*** RAW DATA Section Begins ***
(** * data_utils: dollar bars and schema validation

    A shallow embedding of [data_utils/dollar_bars.py] and of
    [data_utils/validation.py].

    Numbers.  The price and volume columns hold binary64 numbers.  A finite
    binary64 number is a rational, so the values are embedded in [Q];
    comparisons, [max] and [min] give the same answers on [Q] as on the
    floats.  The operations that round ([+], [-], [*] and the sum of a
    column) are parameters of the embedding, gathered in the class
    [Rounding], of which nothing is assumed: what is proved for every
    [Rounding] holds however the operations round.  Infinities and NaN are
    not embedded.  The concrete tables used below hold small integers, on
    which binary64 arithmetic is exact; they are evaluated with the exact
    operations ([exact_rounding]).  Timestamps are embedded as integers (an
    instant counted from some epoch).

    Tables.  The tick table handed to [create] is read through three columns
    only, so it is embedded as the list of its rows ([Tick.t]).  A Python
    exception is a [Raised] result. *)

From Stdlib Require Import QArith Qcanon Qminmax ZArith Lia Lqa.
From stdpp Require Import base option list sorting strings gmap.

Local Open Scope Z_scope.
Local Open Scope nat_scope.
Local Open Scope string_scope.
Local Open Scope list_scope.

(** ** Results of fallible code *)

Inductive Error : Type :=
| IndexError.

Inductive result (A : Type) : Type :=
| Ok (a : A)
| Raised (e : Error).

Arguments Ok {A} a.
Arguments Raised {A} e.

(** Sequencing: [x ← r; k] runs [k] on the value of [r] and passes an
    exception of [r] on. *)
Definition result_bind {A B : Type} (k : A -> result B) (r : result A)
    : result B :=
  match r with
  | Ok a => k a
  | Raised e => Raised e
  end.

#[global] Instance result_mbind : MBind result := @result_bind.

(** [l[i]] for a non-negative index: out of range raises. *)
Definition index {A : Type} (l : list A) (i : nat) : result A :=
  match l !! i with
  | Some x => Ok x
  | None => Raised IndexError
  end.

(** [l[a:b]] for non-negative bounds: a Python slice clamps to the list. *)
Definition slice {A : Type} (l : list A) (a b : nat) : list A :=
  take (b - a) (drop a l).

(** [for i in idxs: st = body st i], stopping at the first exception. *)
Fixpoint for_range {St : Type} (body : St -> nat -> result St)
    (idxs : list nat) (st : St) : result St :=
  match idxs with
  | [] => Ok st
  | i :: rest => st' ← body st i; for_range body rest st'
  end.

(** ** Rows *)

Module Tick.
Record t : Type := mk { price : Q; volume : Q; timestamp : Z }.
End Tick.

Module Bar.
Record t : Type := mk {
  timestamp : Z;
  open : Q;
  high : Q;
  low : Q;
  close : Q;
  volume : Q;
  dollar_volume : Q
}.
End Bar.

(** ** Arithmetic *)

(** The binary64 operations of the code that round their result: [x + y],
    [x - y], [x * y], and [Series.sum()] of a column (in whatever order
    polars adds). *)
Class Rounding : Type := {
  fadd : Q -> Q -> Q;
  fsub : Q -> Q -> Q;
  fmul : Q -> Q -> Q;
  fsum : list Q -> Q
}.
*** RAW DATA Section Ends ***
▶ [DIRECTIONS]
Print, exactly and only, the lines running from the one with "price : Q; volume" to the end of the data above.

▶ [SOLUTION TO THIS EXERCISE]
Record t : Type := mk { price : Q; volume : Q; timestamp : Z }.
End Tick.

Module Bar.
Record t : Type := mk {
  timestamp : Z;
  open : Q;
  high : Q;
  low : Q;
  close : Q;
  volume : Q;
  dollar_volume : Q
}.
End Bar.

(** ** Arithmetic *)

(** The binary64 operations of the code that round their result: [x + y],
    [x - y], [x * y], and [Series.sum()] of a column (in whatever order
    polars adds). *)
Class Rounding : Type := {
  fadd : Q -> Q -> Q;
  fsub : Q -> Q -> Q;
  fmul : Q -> Q -> Q;
  fsum : list Q -> Q
}.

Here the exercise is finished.